GOAL OF THE EXERCISE — Only the lines from the top of the data through the line with "- assert (rg_live" should be repeated, each exactly as written.

MATERIAL SUPPLIED —

Lemma share_session_boot g session a b :
  share_session g session a b → boot_of_session session g = Some (rg_boot a).
Proof.
  intros (before & after & E & _ & (Hl & Hs) & _ & _ & Hno). unfold boot_of_session. rewrite E. clear E.
  induction before as [|x before IH]; cbn [app List.find].
  - by rewrite Hl, Hs, Z.eqb_refl.
  - assert (rg_live x && (rg_session x =? session) = false) as ->.
    { destruct (rg_live x) eqn:Ex; [|done]. apply Z.eqb_neq, Hno; [apply list_elem_of_here|done]. }
    apply IH. intros y Hy. apply Hno. by apply list_elem_of_further.
Qed.

Lemma handling_hello {D S} `{FileSystem D} `{Sockets S} limits f hello (l : Local S) k g :
  greets limits f hello →
  handling (D := D) limits f l k g = Busy (Act fetch_add_session (λ _, Act load_session (λ session,
    bind_prog g (bind_prog k (register_prog limits (header f) hello session l))))).
Proof. intros [Em Ed]. unfold handling, frame_prog, hello_prog. by rewrite Em, Ed. Qed.

Lemma wrap_next n : wrap 64 n ≠ wrap 64 (wrap 64 n + 1).
Proof. unfold wrap. intros E. Z.to_euclidean_division_equations. lia. Qed.

(** The two steps of a session identity: the increment, and the reading. *)
Lemma take_session_step {D S} `{FileSystem D} `{Sockets S} limits now (p : Process (D := D) (S := S)) i k :
  threads p !! i = Some (Busy (Act fetch_add_session k)) →
  let q := transition limits (RunThread i now) p in
  threads q !! i = Some (Busy (k ())) ∧ (∀ j, j ≠ i → threads q !! j = threads p !! j) ∧
  sh_next_session (shared q) = wrap 64 (sh_next_session (shared p) + 1).
Proof.
  intros E. cbn [transition]. rewrite E. cbn. split; [|split; [|done]].
  - by apply list_lookup_insert_eq, (lookup_lt_Some _ _ _ E).
  - intros j Hj. by apply list_lookup_insert_ne.
Qed.

Lemma load_session_step {D S} `{FileSystem D} `{Sockets S} limits now (p : Process (D := D) (S := S)) i k :
  threads p !! i = Some (Busy (Act load_session k)) →
  let q := transition limits (RunThread i now) p in
  threads q !! i = Some (Busy (k (sh_next_session (shared p)))) ∧
  (∀ j, j ≠ i → threads q !! j = threads p !! j) ∧
  sh_next_session (shared q) = sh_next_session (shared p).
Proof.
  intros E. cbn [transition]. rewrite E. cbn. split; [|split; [|done]].
  - by apply list_lookup_insert_eq, (lookup_lt_Some _ _ _ E).
  - intros j Hj. by apply list_lookup_insert_ne.
Qed.

(** One hello after the other; and each thread at its [load] after both [fetch_add]s. Then
    the first peer leaves. *)
Definition in_turn : list (Event (S := MemorySocket)) :=
  both_accepted ++ turns 1 9 ++ turns 0 9 ++ turns 0 5.
Definition at_once : list (Event (S := MemorySocket)) :=
  both_accepted ++ turns 0 3 ++ turns 1 3 ++ turns 1 6 ++ turns 0 6 ++ turns 0 5.

(** The first connection has ended, the second one is in session; whether their sessions
    are the same, and which of the boots are fenced. *)
Definition after_hellos (same gone_fenced live_fenced : bool)
    (p : Process (D := MemoryDisk) (S := MemorySocket)) : bool :=
  let g := im_authority (impl (sh_coordinator (shared p))) in
  match threads p with
  | [Ended l0; Looping _ l1] =>
      (ss_boot (lo_state l0) =? 20) && (ss_boot (lo_state l1) =? 21) && lo_running l1 &&
      ss_registered (lo_state l1) &&
      Bool.eqb (ss_session (lo_state l0) =? ss_session (lo_state l1)) same &&
      Bool.eqb (is_boot_fenced 20 g) gone_fenced && Bool.eqb (is_boot_fenced 21 g) live_fenced
  | _ => false
  end.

TASK OUTPUT —
Lemma share_session_boot g session a b :
  share_session g session a b → boot_of_session session g = Some (rg_boot a).
Proof.
  intros (before & after & E & _ & (Hl & Hs) & _ & _ & Hno). unfold boot_of_session. rewrite E. clear E.
  induction before as [|x before IH]; cbn [app List.find].
  - by rewrite Hl, Hs, Z.eqb_refl.
  - assert (rg_live x && (rg_session x =? session) = false) as ->.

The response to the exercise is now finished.